Lorsque des journaux subissent la crise de manière radicale, à l’image du quotidien espagnol El Pais et son plan social foudroyant, ou encore la disparition de France-Soir, des partenariats et projets originaux voient le jour, comme cette campagne. Malgré le paradoxe que peut susciter l’union entre les lois du marketing et l’univers de la presse, cette vidéo semble vouloir prouver que l’un peut soutenir l’autre, par le concept de Newspapers Work mais aussi par l’alliance avec Duval Guillaume. Il ne s’agit plus de commenter cette illusion que les médias ne s’inscrivent pas dans une logique économique ni de critiquer l’interdépendance entre les journaux et la publicité, mais bien de revenir à l’essence même de la presse. Car Newspapers Work défend une approche qui coupe court au débat en dédiabolisant le rapport aux annonceurs : les quotidiens offrent finalement bien plus qu’une grande audience, ils renforcent l’impact qualitatif des campagnes publicitaires elles-mêmes.

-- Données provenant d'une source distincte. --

Lemma Array_pack_cursorFree (cls : ArrayClass) (type : Ty)
    (values : list PyObj) (fixedSize : option Z) (relative : bool)
    (d1 d2 : Z) :
  referenceFree (Array cls type values fixedSize) = true →
  Array_pack pack (Array cls type values fixedSize) (Some d1) relative
  = Array_pack pack (Array cls type values fixedSize) (Some d2) relative
  ∧ ∀ immediateData offsetData,
      Array_pack pack (Array cls type values fixedSize) (Some d1) relative
      = Ok (immediateData, offsetData) →
      offsetData = [].
Proof.
  intros Hfree%elements_cursorFree.
  pose proof (Array_pack_loop_cursorFree values Hfree) as Hloop.
  unfold Array_pack. cbn [mbind Result_bind].
  rewrite (proj1 (Hloop _ _ _ d1 d2 _ _ _)). split; [done|].
  intros immediateData offsetData.
  destruct (Array_pack_loop _ _ _ _ _ _ _ _ _)
    as [[immediates offseted]|] eqn:Hpack; [|done].
  intros [= _ <-]. by rewrite (proj2 (Hloop _ _ _ d2 d2 _ _ _) _ _ Hpack).
Qed.

(** X5.  A value that holds no Reference, at any depth, is packed without
    regard to the write cursor: with every cursor [pack] returns the same
    bytes or raises the same error, the indirect bytes it returns are
    empty, and packed as the top-level value, with no cursor, it returns
    the same inline bytes. *)
Theorem pack_reference_free (v : Value) :
  referenceFree v = true →
  (∀ c1 c2, pack v (Some c1) = pack v (Some c2))
  ∧ (∀ c inline indirect,
       pack v (Some c) = Ok (inline, indirect) →
       indirect = [] ∧ pack v None = Ok (inline, [])
       ∧ namedstruct_pack v = Ok inline)
  ∧ ∀ c packed, pack v None = Ok packed → pack v (Some c) = Ok packed.
Proof.
  intros Hfree. destruct (referenceFree_cursorFree v Hfree) as [Hsame Hnone].
  split; [exact Hsame|].
  assert (∀ c packed, pack v None = Ok packed ↔ pack v (Some c) = Ok packed)
    as Htop.
  { intros c packed.
    destruct v as [| | | | |cls type values fixedSize|name names size values|];
      try done.
    - assert (∀ relative,
                Array_pack pack (Array cls type values fixedSize) None relative
                = Array_pack pack (Array cls type values fixedSize) (Some c)
                    relative) as Harray.
      { intros relative.
        rewrite (Array_pack_top_level _ _ _ _ None _ _ eq_refl).
        by apply Array_pack_cursorFree. }
      assert (∀ d relative immediateData offsetData,
                Array_pack pack (Array cls type values fixedSize) (Some d)
                  relative
                = Ok (immediateData, offsetData) → offsetData = []) as Hoff.
      { intros d relative. by apply Array_pack_cursorFree. }
      destruct cls; cbn [pack];
        unfold SimpleArray_pack, ReferenceArray_pack;
        cbn [mbind Result_bind getImmediateDataSize bool_decide decide_rel];
        rewrite ?Harray;
        try rewrite (proj1 (Array_pack_cursorFree ReferenceArrayC type values
                              fixedSize false _ c Hfree));
        (destruct (Array_pack _ _ _ _) as [[immediateData offsetData]|]
           eqn:Hpack; [|done]);
        apply Hoff in Hpack as ->;
        cbn [mbind Result_bind];
        (destruct (fillFixedSize _ _ _); [|done]);
        cbn [mbind Result_bind]; rewrite ?app_nil_r;
        by repeat case_bool_decide.
    - pose proof (Struct_pack_loop_cursorFree values
                    (members_cursorFree values Hfree)) as Hloop.
      cbn [pack]. unfold Struct_pack.
      destruct (getImmediateDataSize _) as [size'|] eqn:Hsize.
      + cbn [mbind Result_bind].
        rewrite (proj1 (Hloop names 0%nat size' c [] [])).
        destruct (Struct_pack_loop _ _ _ _ _ _ _)
          as [[immediateData offsetedData]|] eqn:Hpack; [|done].
        apply (proj2 (Hloop _ _ c c _ _)) in Hpack as ->.
        cbn [mbind Result_bind]. by rewrite app_nil_r.
      + cbn [mbind Result_bind]. split; [done|].
        by destruct (Struct_pack_loop _ _ _ _ _ _ _) as [[? ?]|]. }
  split.
  - intros c inline indirect Hpack.
    pose proof (Hnone _ _ _ Hpack) as ->. split; [done|].
    apply Htop in Hpack. split; [done|].
    unfold namedstruct_pack, namedstruct_pack_with. rewrite Hpack.
    cbn [mbind Result_bind]. by rewrite app_nil_r.
  - intros c packed. apply Htop.
Qed.
End CursorIndependence.

Lemma pack_reference_free_witness :
  referenceFree flagsAndInts = true
  ∧ pack (types := sampleTypes) (bithelper := sampleBits) flagsAndInts
      (Some 100)
    = pack (types := sampleTypes) (bithelper := sampleBits) flagsAndInts
        (Some 8).
Proof.
  split; [reflexivity|].
  exact (proj1 (pack_reference_free (types := sampleTypes)
                  (bithelper := sampleBits) flagsAndInts eq_refl) 100 8).
Defined.

(** ** The immediate size and the packed inline bytes *)

Lemma inRange_width (unsigned : bool) (bitWidth n : Z) :
  inRange unsigned bitWidth n = true → 0 <= bitWidth / 8.
Proof.
  unfold inRange. intros Hin. apply Z.div_pos; [|lia].
  destruct (Z.le_gt_cases 0 bitWidth) as [|Hneg]; [done|]. exfalso.
  destruct unsigned; apply andb_true_iff in Hin as [Hlow%Z.leb_le Hhigh%Z.ltb_lt].
  - rewrite Z.pow_neg_r in Hhigh by lia. lia.
  - rewrite Z.pow_neg_r in Hlow, Hhigh by lia. lia.
Qed.

Lemma Ty_pack_length (t : Ty) (value : PyObj) (packed : list byte) :
  Ty_pack t value = Ok packed →
  match t with
  | IntType _ bitWidth => len packed = bitWidth / 8
  | CharType => len packed = 1
  | _ => False
  end.
Proof.
  destruct t as [|unsigned bitWidth| | | | | | |]; try done.
  - destruct value as [|n| | |]; try done. simpl.
    destruct (inRange unsigned bitWidth n) eqn:Hin; [|done].
    intros [= <-]. unfold len. rewrite length_le_split.
    apply inRange_width in Hin. lia.
  - destruct value as [| |[|c [|]]| |]; try done. by intros [= <-].
Qed.

Section InlineSize.
Context {types : TypesModule} {bithelper : BitHelper}.

Lemma Ty_pack_width (t : Ty) (value : PyObj) (packed : list byte) :
  widthsAgree → Ty_pack t value = Ok packed → len packed = getWidth t.
Proof.
  intros (Hint & Hchar & _) Hpack%Ty_pack_length.
  destruct t; try done; [by rewrite Hint | by rewrite Hchar].
Qed.

Lemma Array_pack_loop_widths (pack' : Value → option Z → Result Packed)
    (w : Z) (elementType : Ty) (values : list PyObj) :
  (∀ value packed, Ty_pack elementType value = Ok packed → len packed = w) →
  Forall (fun value => match value with
                       | PyValue v =>
                           ∀ c immediate referred,
                             pack' v (Some c) = Ok (immediate, referred) →
                             len immediate = w
                       | _ => True
                       end) values →
  ∀ valueObjects relative dataOffset immediateData offsetedData immediateLen
    immediates offseted,
    Array_pack_loop pack' elementType valueObjects relative values dataOffset
      immediateData offsetedData immediateLen
    = Ok (immediates, offseted) →
    len (concat immediates) = len (concat immediateData) + w * len values.
Proof.
  intros Htype. induction 1 as [|value values Hvalue _ IH]; intros * Hloop.
  { injection Hloop as <- _. unfold len. simpl. lia. }
  cbn [Array_pack_loop] in Hloop.
  assert (∀ immediate : list byte, len immediate = w →
            len (concat (immediateData ++ [immediate]))
            + w * len values
            = len (concat immediateData) + w * len (value :: values))
    as Hstep.
  { intros immediate <-. rewrite concat_app, len_app. unfold len. simpl.
    rewrite app_nil_r. lia. }
  destruct valueObjects.
  - destruct value as [| | | |v]; try done.
    apply bind_Ok in Hloop as ([immediate referred] & Hpack & Hloop).
    apply IH in Hloop as ->. eauto.
  - apply bind_Ok in Hloop as (immediate & Hpack & Hloop).
    apply IH in Hloop as ->. eauto.
Qed.

Lemma Array_pack_loop_no_values (elementType : Ty) (values : list PyObj) :
  ∀ valueObjects relative dataOffset immediateData offsetedData immediateLen
    immediates offseted,
    Array_pack_loop (fun _ _ => Err AttributeError) elementType valueObjects
      relative values dataOffset immediateData offsetedData immediateLen
    = Ok (immediates, offseted) →
    offseted = offsetedData.
Proof.
  induction values as [|value values IH]; intros * Hloop.
  { by injection Hloop as _ <-. }
  cbn [Array_pack_loop] in Hloop. destruct valueObjects.
  - by destruct value.
  - apply bind_Ok in Hloop as (immediate & _ & Hloop). by apply IH in Hloop.
Qed.

Lemma packPythonArray_length (cls : ArrayClass) (elementType : Ty)
    (byteAlignment : option Z) (values : list PyObj) (w : Z)
    (data : list byte) :
  (∀ value packed, Ty_pack elementType value = Ok packed → len packed = w) →
  packPythonArray
    (Array cls (SimpleArrayType elementType None byteAlignment) values None)
  = Ok data →
  len data = w * len values.
Proof.
  intros Htype. unfold packPythonArray, namedstruct_pack_with.
  intros ([immediate offseted] & Hpack & [= <-])%bind_Ok.
  unfold SimpleArray_pack, Array_pack in Hpack.
  cbn [getImmediateDataSize mbind Result_bind] in Hpack.
  destruct (Array_pack_loop _ _ _ _ _ _ _ _ _)
    as [[immediates offseteds]|] eqn:Hloop; [|done].
  cbn [mbind Result_bind fillFixedSize] in Hpack. injection Hpack as <- <-.
  pose proof (Array_pack_loop_no_values _ _ _ _ _ _ _ _ _ _ Hloop) as ->.
  apply (Array_pack_loop_widths _ w) in Hloop; [|done|].
  - rewrite !app_nil_r. rewrite Hloop. unfold len. simpl. lia.
  - apply Forall_forall. intros value _. by destruct value.
Qed.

Est-ce vraiment crédible ?
L’argument principal est critiquable : n’existe-t-il aucun autre moyen de capter l’attention des gens de manière aussi efficace ? Nos trois publicitaires ne seraient-ils pas tout autant captivés par un film par exemple ? Ou plus encore, seraient-ils tout aussi attentifs au même journal sur une tablette numérique ? Avec l’essor de cette numérisation de la presse, il y a la question du contenu face à la forme : est-ce le fond et sa qualité qui retiennent l’attention ou bien le rapport avec cette presse papier ? L’exemple des journaux gratuits, qui captivent tout aussi bien leurs lecteurs le matin dans le métro, légitime la réflexion sur la relation particulière avec la presse écrite alors que le contenu est largement critiquable en matière de qualité.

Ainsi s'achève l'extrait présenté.